Para fundamentar ainda mais a sua proposta, o grupo tem a colaboração de alguns intelectuais e professores universitários que colaboraram na empreitada política, intelectual e técnica do grupo. Estes profissionais atuaram como consultores, estruturando em conjunto o curso de capoeira da academia. Dentre os consultores estavam presentes: Miroel Silveira; Professor de Teatro Brasileiro na Escola de Comunicação e Artes da Universidade de São Paulo, jornalista, escritor, dramaturgo, ator, diretor, professor, programador, redator, consultor literário, correspondente e crítico teatral, membro de comissões julgadoras, pesquisador, teatrólogo, diretor, tradutor, adaptador de romances, roteirista e autor de musicais. Nabuo Sato; atuou como técnico esportivo estruturando o treinamento físico do curso, a coreógrafa Yolanda Amadei, o antropólogo Roberto Foggeti de Almeida e o médico Luís Carlos Batarello. Mais tarde mestre Anande, manteve contato com sociólogo Clóves Moura, autor do livro Rebelião nas Senzalas, com os dançarinos Klauss Viana e Rainer Viana e com somaterapeuta Roberto Freire criador da terapia corporal e em grupo, baseada nas pesquisas do austríaco Wilhelm Reich, buscando o desbloqueio da criatividade, os conceitos de organização vital da gestalterapia e estudos sobre a comunicação humana da Antipsiquiatria e a capoeira.
Podemos dizer, que o Grupo Capitães da Areia, faz jus ao nome adotado, já que no romance homônimo de Jorge Amado, os Capitães da Areia” eram compostos por um conjunto de crianças abandonadas e desfavorecidas. Assim, mestre Anande, fundamenta sua proposta representando a sua capoeira como “arma dos oprimidos” e luta do fraco contra o forte, simbolicamente representando um “exercito popular” composto por trabalhadores, estudantes, mulheres, e artistas populares, se opondo e combatendo os capoeiristas que atuavam na Federação Paulista de capoeira e se identificavam com os opressores.

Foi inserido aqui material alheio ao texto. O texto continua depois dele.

(* ===== verification/_CoqProject ===== *)
-Q . S2P
Prelude.v
Pipeline.v
Dag.v
RunStore.v
Queue.v
QueueInv.v
QueueProgress.v
QueueTimers.v
QueueFlush.v
QueueSpec.v
ScheduleStore.v
Scheduler.v
Lifecycle.v
LifecycleFrame.v
LifecycleSpec.v
LifecycleRows.v
LifecycleDemo.v
DirectRuntime.v
DirectSpec.v
Outbox.v
OutboxSpec.v
Exporter.v
Runner.v
RunnerSpec.v
Prog.v
Jupyter.v
ExecutionModel.v
ExecutionService.v
ExecutionWorld.v
ExecutionRun.v
ExecutionSafety.v
ExecutionSlots.v
ExecutionApproval.v
ExecutionRows.v
ExecutionDemo.v
Stats.v
StatsPages.v
StatsBackends.v
Spool.v
SpoolWorld.v
SpoolSafety.v
SpoolInv.v
SpoolDrain.v
SpoolDemo.v
Alerting.v
AlertingWorld.v
AlertingSpec.v
AlertingDemo.v
Serving.v
ServingManager.v
ServingWorld.v
ServingSafety.v
ServingHistory.v
ServingSpec.v
ServingDemo.v
NotebookModel.v
NotebookManager.v
NotebookShell.v
Containers.v
ContainersSpec.v
NotebookDriver.v
NotebookWorld.v
NotebookPorts.v
NotebookPortsInv.v
NotebookHistory.v
NotebookDemo.v
AccessModel.v
AccessProvider.v
AccessHandlers.v
AccessRoutes.v
AccessWorld.v
AccessSpec.v
AccessSessions.v
AccessBootstrap.v
AccessDemo.v
(** [path.Clean], on the components of the path. [out] is the reversed list of
    the components kept so far. *)
Fixpoint clean_parts (rooted : bool) (out : list string) (parts : list string) : list string :=
  match parts with
  | [] => rev out
  | p :: parts =>
      if (String.eqb p "" || String.eqb p ".")%bool then clean_parts rooted out parts
      else if String.eqb p ".." then
        match out with
        | w :: out' =>
            if String.eqb w ".." then clean_parts rooted (".." :: out) parts
            else clean_parts rooted out' parts
        | [] => clean_parts rooted (if rooted then [] else [".."%string]) parts
        end
      else clean_parts rooted (p :: out) parts
  end.

Definition slash : ascii := "/"%char.
Definition backslash : ascii := "\"%char.
Definition colon : ascii := ":"%char.

(** [%q] of [fmt]: the escapes of [strconv.Quote] for ASCII; other bytes are
    copied, as [strconv.Quote] copies a printable rune. *)
Definition hexDigit (n : nat) : ascii := ascii_of_nat (if Nat.ltb n 10 then 48 + n else 87 + n).
Definition escape (n : nat) : string :=
  let short c := String backslash (String (ascii_of_nat c) "") in
  match n with
  | 34 | 92 => short n
  | 7 => short 97 | 8 => short 98 | 12 => short 102 | 10 => short 110 | 13 => short 114 | 9 => short 116 | 11 => short 118
  | _ =>
      if (Nat.ltb n 32 || Nat.eqb n 127)%bool
      then String backslash (String "x" (String (hexDigit (Nat.div n 16)) (String (hexDigit (Nat.modulo n 16)) "")))
      else String (ascii_of_nat n) ""
  end%nat.
Fixpoint escapes (s : string) : string :=
  match s with
  | EmptyString => ""
  | String c s => escape (nat_of_ascii c) +:+ escapes s
  end.
Definition Quote (s : string) : string :=
  let dq := String (ascii_of_nat 34) "" in (dq +:+ escapes s +:+ dq)%string.

Definition path_Clean (s : string) : string :=
  let rooted := String.prefix "/" s in
  let body := str_join slash (clean_parts rooted [] (str_split slash s)) in
  if rooted then ("/" +:+ body)%string
  else if String.eqb body "" then "."%string else body.

(** *** Lemmas on strings *)

Lemma str_app_nil_r s : (s +:+ "")%string = s.
Proof. induction s as [|c s IH]; [done|]. simpl. by rewrite IH. Qed.

Lemma str_app_assoc a b c : ((a +:+ b) +:+ c)%string = (a +:+ (b +:+ c))%string.
Proof. induction a as [|x a IH]; [done|]. simpl. by rewrite IH. Qed.

Lemma str_mem_app c a b : str_mem c (a +:+ b) = (str_mem c a || str_mem c b)%bool.
Proof. induction a as [|x a IH]; simpl; [done|]. by rewrite IH, orb_assoc. Qed.

Lemma str_index_None c s : str_index c s = None <-> str_mem c s = false.
Proof.
  induction s as [|d s IH]; simpl; [done|].
  destruct (Ascii.eqb d c); simpl; [by split|].
  rewrite <- IH. by destruct (str_index c s).
Qed.

Lemma str_index_app c a b :
  str_mem c a = false -> str_index c (a +:+ String c b) = Some (String.length a).
Proof.
  induction a as [|d a IH]; simpl; intros H.
  - by rewrite Ascii.eqb_refl.
  - apply orb_false_iff in H as [-> H]. by rewrite IH.
Qed.

Lemma str_index_Some c s i :
  str_index c s = Some i ->
  s = (str_take i s +:+ String c (str_drop (S i) s))%string /\ str_mem c (str_take i s) = false.
Proof.
  revert i; induction s as [|d s IH]; intros i; simpl; [done|].
  destruct (Ascii.eqb d c) eqn:E.
  - intros [= <-]. apply Ascii.eqb_eq in E as ->. done.
  - destruct (str_index c s) as [j|]; simpl; intros [= <-].
    destruct (IH j eq_refl) as [H1 H2]. simpl. rewrite E. simpl. split; [|done].
    by rewrite H1 at 1.
Qed.

Lemma str_take_app a b : str_take (String.length a) (a +:+ b) = a.
Proof. induction a as [|d a IH]; simpl; [done|]. by rewrite IH. Qed.

Lemma str_drop_app a b : str_drop (String.length a) (a +:+ b) = b.
Proof. induction a as [|d a IH]; simpl; done. Qed.

Lemma str_drop_S_app c a b : str_drop (S (String.length a)) (a +:+ String c b) = b.
Proof. induction a as [|d a IH]; simpl; done. Qed.

Lemma str_split_nonempty c s : str_split c s <> [].
Proof.
  destruct s as [|d s]; simpl; [done|].
  destruct (Ascii.eqb d c); [done|]. by destruct (str_split c s).
Qed.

Quero ressaltar que, os Capitães d’ Areia, também acreditavam e encaravam a capoeira como esporte genuinamente brasileiro, mas não deixava de lado os outros aspectos importantes da nossa arte.
O que diferencia jogo de esporte, é que no jogo as regras são flexíveis e adaptáveis as situações e aos componentes da roda, para ser considerada apenas esporte tem que ocorrer a institucionalização de regras para a prática, definindo diâmetro da roda, tempo para o jogo, pontuação etc.... tudo isso é válido desde que não seja deixado de lado outros facetas essenciais que fundamentam e dão significado a prática da capoeira.
Hoje em dia vários capoeiristas falam e se vangloriam de praticarem o “estilo” Capitães da Areia, e não conhecem o seu fundamento. A “técnica” Capitães da Areias, foi apenas a materialização física de uma necessidade natural de liberdade e autonomia do capoeirista, gerando um desenvolvimento e um aperfeiçoamento técnico, visando a sobrevivência e afirmação dos verdadeiros valores da cultura popular, em um ambiente político de massificação e opressão.